Task to carry out | Of the entries below, return exactly those lines that fall between the one containing "count is_new_context (trace_of" and the one containing "Elaunch pw chromium", the two end lines included.

(Beginning of Given records)

(** C5, as stated, fails: on a story page whose only heading is named
    "A Short Story: The Fox", which does not begin with "Story:", the
    locator resolves to that heading, the wait passes and the run
    completes. *)
Lemma story_wait_accepts_inner_match :
  let title := "A Short Story: The Fox" in
  let t := trace_of (run Stub.pw0 (Stub.boot Stub.short_story None)) in
  String.prefix "Story:" title = false /\
  Stub.resolve (get_by_role heading "Story:") (Stub.story_screen title)
  = [Stub.Element heading title None] /\
  In (Eexpect_visible (PageHandle 3) (get_by_role heading "Story:") None
        (Ok tt)) t /\
  outcome_of (run Stub.pw0 (Stub.boot Stub.short_story None)) = Ok tt.
Proof.
  cbv zeta. split; [reflexivity |]. split; [vm_compute; reflexivity |].
  split; [| vm_compute; reflexivity].
  vm_compute. do 13 right. left. reflexivity.
Qed.

(** ** Screenshots and failures *)

(** The trace of [run] is a fail-stop part, in which a raised call is
    the last one, followed by at most the close of the browser. *)
Lemma run_trace_shape {W : Type} `{Driver W} (pw : playwright) (w : W) :
  exists t1 t2,
    trace_of (run pw w) = t1 ++ t2 /\ fail_stop t1 = true /\
    (t2 = [] \/ exists b rc, t2 = [Eclose b rc]).
Proof.
  destruct (existsb created_page (trace_of (run pw w))) eqn:Hpage.
  - destruct (run_after_setup pw w Hpage) as (b & c & p & w3 & Ht & _).
    rewrite Ht, trace_try_finally.
    destruct (trace_close b (world_of (steps p w3))) as (rc & Hc & _).
    rewrite Hc, app_assoc. eexists _, _. split; [reflexivity |].
    split; [| right; by exists b, rc].
    rewrite fail_stop_app by reflexivity.
    apply (disciplined_steps p w3).
  - exists (trace_of (run pw w)), []. rewrite app_nil_r.
    split; [reflexivity |]. split; [| by left].
    revert Hpage. unfold run, mbind, M_bind, bind, call, trace_of.
    destruct (launch pw chromium true w) as [[b|e] w1]; cbn; [| done].
    destruct (new_context b w1) as [[c|e] w2]; cbn; [| done].
    destruct (new_page c w2) as [[p|e] w3]; cbn; [| done].
    destruct (try_finally _ _ w3) as [[r w4] t]; cbn. discriminate.
Qed.

Lemma after_raise_in_block t1 t2 rest :
  fail_stop t1 = true ->
  after_first raised (t1 ++ t2) = Some rest ->
  rest = t2 \/ after_first raised t2 = Some rest.
Proof.
  induction t1 as [|e t1 IH]; cbn; [by right |].
  unfold raised. destruct (returned e); cbn; [exact IH |].
  destruct t1; [| discriminate]. intros _ [= <-]. by left.
Qed.

(** C9.  A screenshot is taken only right after the step before it
    succeeded: the login screenshot right after a click on "Sign In" that
    returned, the dashboard screenshot right after the "Vocabulary Lists"
    wait passed, the story screenshot right after the "Story:" wait
    passed.  After the first call that raises, the run takes no
    screenshot at all. *)
Theorem no_screenshot_after_failure {W : Type} `{Driver W}
    (pw : playwright) (w : W) :
  each_follows (clicked (get_by_role button "Sign In"))
               (shoots after_login_png) None (trace_of (run pw w)) = true /\
  each_follows (passes (get_by_role heading "Vocabulary Lists")
                       (Some 10000%Z))
               (shoots dashboard_png) None (trace_of (run pw w)) = true /\
  each_follows (passes (get_by_role heading "Story:") None)
               (shoots story_page_png) None (trace_of (run pw w)) = true /\
  (forall rest,
      after_first raised (trace_of (run pw w)) = Some rest ->
      count is_screenshot rest = 0).
Proof.
  split; [| split; [| split]].
  1-3: run_cases; reflexivity.
  intros rest Hrest.
  destruct (run_trace_shape pw w) as (t1 & t2 & Ht & Hfs & Ht2).
  rewrite Ht in Hrest.
  destruct (after_raise_in_block _ _ _ Hfs Hrest) as [-> | Hlater].
  - destruct Ht2 as [-> | (b & rc & ->)]; reflexivity.
  - destruct Ht2 as [-> | (b & rc & ->)]; cbn in Hlater; [discriminate |].
    destruct (raised (Eclose b rc)); [| discriminate].
    by injection Hlater as <-.
Qed.

(** ** One browser, one context, one page, one navigation *)

(** C10, as amended.  Every run calls [launch] once and never calls
    [new_context], [new_page] or [goto] twice.  A run in which the page
    was created has made each of the four calls exactly once, in that
    order, each on the handle that the call before returned, the
    navigation being to the fixed address.  Nothing follows the close of
    the browser in [run], and in the whole script only the exit of the
    library's manager does. *)
Theorem one_of_each {W : Type} `{Driver W} (pw : playwright) (w : W) :
  count is_launch (trace_of (run pw w)) = 1 /\
  count is_new_context (trace_of (run pw w)) <= 1 /\
  count is_new_page (trace_of (run pw w)) <= 1 /\
  count is_goto (trace_of (run pw w)) <= 1 /\
  (existsb created_page (trace_of (run pw w)) = true ->
   exists b c p rg rest,
     trace_of (run pw w)
     = Elaunch pw chromium true (Ok b) :: Enew_context b (Ok c)
       :: Enew_page c (Ok p) :: Egoto p "http://localhost:8080/" rg :: rest
     /\ count is_launch rest = 0 /\ count is_new_context rest = 0
     /\ count is_new_page rest = 0 /\ count is_goto rest = 0) /\
  (forall rest,
      after_first is_close (trace_of (run pw w)) = Some rest -> rest = []) /\
  (forall rest,
      after_first is_close (trace_of (verify w)) = Some rest ->
      count uses_handle rest = 0).
Proof.
  repeat apply conj.
  1-6: run_cases; settle; congruence.
  run_cases; settle;
    match goal with Heq : Some _ = Some _ |- _ => by injection Heq as <- end.
Qed.

(** The stub application: the page is created, and the four calls are
    made once each. *)
Lemma one_of_each_witness :
  count is_launch
    (trace_of (run Stub.pw0 (Stub.boot Stub.wordspark None))) = 1 /\
  exists b c p rg rest,
    trace_of (run Stub.pw0 (Stub.boot Stub.wordspark None))
    = Elaunch Stub.pw0 chromium true (Ok b) :: Enew_context b (Ok c)
      :: Enew_page c (Ok p) :: Egoto p "http://localhost:8080/" rg :: rest
    /\ count is_launch rest = 0 /\ count is_new_context rest = 0
    /\ count is_new_page rest = 0 /\ count is_goto rest = 0.
Proof.
  pose proof (one_of_each Stub.pw0 (Stub.boot Stub.wordspark None))
    as (Hlaunch & _ & _ & _ & Hpage & _).
  split; [exact Hlaunch |].
  apply Hpage. vm_compute. reflexivity.
Defined.

(** C10, as stated, fails when [launch] raises: the run has created no
    browser, no context and no page, and has not navigated. *)
Lemma nothing_created_when_launch_raises :
  trace_of (run Stub.pw0 (Stub.boot Stub.wordspark (Some 0)))
  = [Elaunch Stub.pw0 chromium true (Err (Error "injected fault"))] /\
  count (fun e => is_launch e && returned e)
    (trace_of (run Stub.pw0 (Stub.boot Stub.wordspark (Some 0)))) = 0 /\
  count is_new_context
    (trace_of (run Stub.pw0 (Stub.boot Stub.wordspark (Some 0)))) = 0 /\
  count is_new_page
    (trace_of (run Stub.pw0 (Stub.boot Stub.wordspark (Some 0)))) = 0 /\
  count is_goto
    (trace_of (run Stub.pw0 (Stub.boot Stub.wordspark (Some 0)))) = 0.
Proof. vm_compute. repeat split. Qed.

(** ** The three files *)

(** C8.  A run that returns normally after taking the login branch has
    taken exactly three screenshots, at the login, dashboard and story
    paths, in that order.  On the disk each of the three paths then holds
    the image of this run, whatever was there before, every other path is
    as it was, and the set of files is the old one with the three paths
    added. *)
Theorem three_screenshots {W : Type} `{Driver W} (pw : playwright) (w : W) :
  outcome_of (run pw w) = Ok tt ->
  existsb (probe_answers true) (trace_of (run pw w)) = true ->
  exists p i1 i2 i3,
    List.filter is_screenshot (trace_of (run pw w))
    = [Escreenshot p after_login_png (Ok i1);
       Escreenshot p dashboard_png (Ok i2);
       Escreenshot p story_page_png (Ok i3)] /\
    forall d : gmap string bytes,
      disk_after (trace_of (run pw w)) d !! after_login_png = Some i1 /\
      disk_after (trace_of (run pw w)) d !! dashboard_png = Some i2 /\
      disk_after (trace_of (run pw w)) d !! story_page_png = Some i3 /\
      (forall path,
          path <> after_login_png -> path <> dashboard_png ->
          path <> story_page_png ->
          disk_after (trace_of (run pw w)) d !! path = d !! path) /\
      dom (disk_after (trace_of (run pw w)) d)
      = {[after_login_png; dashboard_png; story_page_png]} ∪ dom d.
Proof.
  run_cases; try discriminate. intros _ _.
  eexists _, _, _, _. split; [reflexivity |]. intros d.
  unfold disk_after, after_login_png, dashboard_png, story_page_png.
  cbn [fold_left store].
  repeat split.
  - by rewrite 2!lookup_insert_ne, lookup_insert_eq.
  - by rewrite lookup_insert_ne, lookup_insert_eq.
  - by rewrite lookup_insert_eq.
  - intros path Hl Hd Hs. rewrite 3!lookup_insert_ne; congruence.
  - rewrite !dom_insert_L. apply set_eq. intros path.
    rewrite !elem_of_union. tauto.
Qed.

(End of Given records)

Exercise solution |
  count is_new_context (trace_of (run pw w)) <= 1 /\
  count is_new_page (trace_of (run pw w)) <= 1 /\
  count is_goto (trace_of (run pw w)) <= 1 /\
  (existsb created_page (trace_of (run pw w)) = true ->
   exists b c p rg rest,
     trace_of (run pw w)
     = Elaunch pw chromium true (Ok b) :: Enew_context b (Ok c)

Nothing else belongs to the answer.